(* ===== verification/Conv.v ===== *)
(** * Integer conversions (include/utils.h)

    [integer_conversion] converts between the four integer types of deai with a
    range check that is written with C comparisons between integers of possibly
    different types.  The usual arithmetic conversions of C are modelled, since
    they decide what the range check accepts. *)

From S2P Require Import Prelude DiTypes.
From Stdlib Require Import SpecFloat.

(** ** C integer types and the usual arithmetic conversions (LP64) *)

Inductive ctype : Type := C_int | C_uint | C_long | C_ulong.

Definition conv_to (t : ctype) (z : Z) : Z :=
  match t with
  | C_int => wrap_s 32 z
  | C_uint => wrap_u 32 z
  | C_long => wrap_s 64 z
  | C_ulong => wrap_u 64 z
  end.

Definition in_ctype (t : ctype) (z : Z) : bool :=
  match t with
  | C_int => (- 2 ^ 31 <=? z) && (z <? 2 ^ 31)
  | C_uint => (0 <=? z) && (z <? 2 ^ 32)
  | C_long => (- 2 ^ 63 <=? z) && (z <? 2 ^ 63)
  | C_ulong => (0 <=? z) && (z <? 2 ^ 64)
  end%Z.

(** The common type of the operands of a comparison. *)
Definition common_type (a b : ctype) : ctype :=
  match a, b with
  | C_ulong, _ | _, C_ulong => C_ulong
  | C_long, _ | _, C_long => C_long
  | C_uint, _ | _, C_uint => C_uint
  | C_int, C_int => C_int
  end.

(** A C expression of integer type: its type and its value. *)
Abbreviation cval := (ctype * Z)%type (only parsing).

Definition c_gt (a b : cval) : bool :=
  let t := common_type a.1 b.1 in (conv_to t b.2 <? conv_to t a.2)%Z.
Definition c_lt (a b : cval) : bool :=
  let t := common_type a.1 b.1 in (conv_to t a.2 <? conv_to t b.2)%Z.

Definition INT64_MAX : cval := (C_long, 2 ^ 63 - 1)%Z.
Definition INT64_MIN : cval := (C_long, - 2 ^ 63)%Z.
Definition INT_MAX : cval := (C_int, 2 ^ 31 - 1)%Z.
Definition INT_MIN : cval := (C_int, - 2 ^ 31)%Z.
Definition UINT64_MAX : cval := (C_ulong, 2 ^ 64 - 1)%Z.
Definition UINT_MAX : cval := (C_uint, 2 ^ 32 - 1)%Z.
Definition ZERO : cval := (C_int, 0)%Z.

(** ** The conversion *)

Definition is_integer (t : di_type) : bool :=
  match t with
  | DI_TYPE_INT | DI_TYPE_NINT | DI_TYPE_UINT | DI_TYPE_NUINT => true
  | _ => false
  end.

(** The integer in a value, with the C type of its field. *)
Definition int_field (v : value) : option cval :=
  match v with
  | VNInt z => Some (C_int, z)
  | VNUInt z => Some (C_uint, z)
  | VInt z => Some (C_long, z)
  | VUInt z => Some (C_ulong, z)
  | _ => None
  end.

(** [outp->dstfield = (typeof(outp->dstfield))tmp] *)
Definition store_int (outty : di_type) (z : Z) : value :=
  match outty with
  | DI_TYPE_INT => VInt (conv_to C_long z)
  | DI_TYPE_NINT => VNInt (conv_to C_int z)
  | DI_TYPE_UINT => VUInt (conv_to C_ulong z)
  | DI_TYPE_NUINT => VNUInt (conv_to C_uint z)
  | _ => VNil
  end.

(** The macro [convert_case]. *)
Definition convert_case (tmp : cval) (outty : di_type) (dstmax dstmin : cval) : Z + value :=
  if c_gt tmp dstmax || c_lt tmp dstmin then inl ERANGE
  else inr (store_int outty tmp.2).

(** The macro [convert_switch]: the three other integer types are converted,
    anything else is refused. *)
Definition convert_switch (inp : value) (outty : di_type) (dstmax dstmin : cval) : Z + value :=
  match int_field inp with
  | Some tmp => convert_case tmp outty dstmax dstmin
  | None => inl EINVAL
  end.

Definition integer_conversion (inp : value) (outty : di_type) : Z + value :=
  if bool_decide (type_of inp = outty) then inr inp
  else
    match outty with
    | DI_TYPE_INT => convert_switch inp outty INT64_MAX INT64_MIN
    | DI_TYPE_NINT => convert_switch inp outty INT_MAX INT_MIN
    | DI_TYPE_UINT => convert_switch inp outty UINT64_MAX ZERO
    | DI_TYPE_NUINT => convert_switch inp outty UINT_MAX ZERO
    | _ => inl EINVAL
    end.

(** [(double)n] for an integer: correctly rounded to binary64. *)
Definition double_of_Z (z : Z) : spec_float := binary_normalize 53 1024 z 0 false.

(** ** What the conversion does *)

(** The C type of a deai integer type. *)
Definition ctype_of (t : di_type) : option ctype :=
  match t with
  | DI_TYPE_INT => Some C_long
  | DI_TYPE_NINT => Some C_int
  | DI_TYPE_UINT => Some C_ulong
  | DI_TYPE_NUINT => Some C_uint
  | _ => None
  end.

(** The pairs of types for which the lower bound of the range check is converted
    to an unsigned type and becomes a large positive number. *)
Definition bound_wraps (src dst : di_type) : bool :=
  match src, dst with
  | DI_TYPE_UINT, (DI_TYPE_INT | DI_TYPE_NINT) => true
  | DI_TYPE_NUINT, DI_TYPE_NINT => true
  | _, _ => false
  end.

(** The specification: keep the number if the target type can represent it. *)
Definition convert_spec (v : value) (outty : di_type) : Z + value :=
  match int_field v, ctype_of outty with
  | Some (_, z), Some ct => if in_ctype ct z then inr (store_int outty z) else inl ERANGE
  | _, _ => inl EINVAL
  end.

Lemma conv_to_in_ctype ct z : in_ctype ct z = true → conv_to ct z = z.
Proof.
  destruct ct; simpl in_ctype; unfold conv_to; intros [H1 H2]%andb_prop;
    apply Z.leb_le in H1; apply Z.ltb_lt in H2;
    (apply wrap_s_small || apply wrap_u_small); lia.
Qed.

(** The number a value holds is kept by [store_int] when it fits. *)
Lemma int_field_store outty ct z :
  ctype_of outty = Some ct → in_ctype ct z = true →
  int_field (store_int outty z) = Some (ct, z) ∧ type_of (store_int outty z) = outty.
Proof.
  intros Hc Hz. pose proof (conv_to_in_ctype _ _ Hz) as E.
  destruct outty; simplify_eq/=; split; congruence.
Qed.

(** The machine constants of the comparisons, reduced once. *)
Ltac c_compare :=
  unfold convert_switch, convert_case, c_gt, c_lt, INT64_MAX, INT64_MIN, INT_MAX, INT_MIN,
    UINT64_MAX, UINT_MAX, ZERO, in_ctype, conv_to, wrap_s, wrap_u, common_type in *;
  cbn [int_field fst snd type_of ctype_of] in *.

(** Decide every boolean comparison of integers in the goal. *)
Ltac zbool :=
  repeat match goal with
  | |- context [(?a <? ?b)%Z] => destruct (Z.ltb_spec a b)
  | |- context [(?a <=? ?b)%Z] => destruct (Z.leb_spec a b)
  end; cbn [orb andb negb]; try reflexivity; try (exfalso; Z.div_mod_to_equations; lia).

(** C37. The conversion of a well-formed integer between two different integer
    types keeps the number when the target type can represent it and answers
    ERANGE otherwise - except for UINT to INT, UINT to NINT and NUINT to NINT,
    where it answers ERANGE on every number. *)
Theorem integer_conversion_spec v outty :
  int_ok v = true → is_integer (type_of v) = true → type_of v ≠ outty →
  integer_conversion v outty =
    if bound_wraps (type_of v) outty then inl ERANGE else convert_spec v outty.
Proof.
  intros Hok Hint Hne. unfold integer_conversion, convert_spec.
  rewrite bool_decide_eq_false_2 by exact Hne.
  destruct v; try discriminate Hint;
    cbn [int_ok] in Hok; apply andb_prop in Hok as [H1%Z.leb_le H2%Z.ltb_lt];
    destruct outty; try reflexivity; try congruence;
    cbn [bound_wraps type_of]; c_compare; zbool.
Qed.

Lemma integer_conversion_spec_witness :
  integer_conversion (VInt 2147483648) DI_TYPE_NINT = inl ERANGE ∧
  integer_conversion (VUInt 7) DI_TYPE_INT = inl ERANGE.
Proof.
  split; [rewrite (integer_conversion_spec (VInt 2147483648) DI_TYPE_NINT)|
          rewrite (integer_conversion_spec (VUInt 7) DI_TYPE_INT)];
    first [reflexivity|discriminate].
Defined.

Work task
Exactly as written, please reproduce the lines from the first line of the data to the line containing "(** ** C integer", inclusive, and nothing else.

Reply to the exercise
(* ===== verification/Conv.v ===== *)
(** * Integer conversions (include/utils.h)

    [integer_conversion] converts between the four integer types of deai with a
    range check that is written with C comparisons between integers of possibly
    different types.  The usual arithmetic conversions of C are modelled, since
    they decide what the range check accepts. *)

From S2P Require Import Prelude DiTypes.
From Stdlib Require Import SpecFloat.

(** ** C integer types and the usual arithmetic conversions (LP64) *)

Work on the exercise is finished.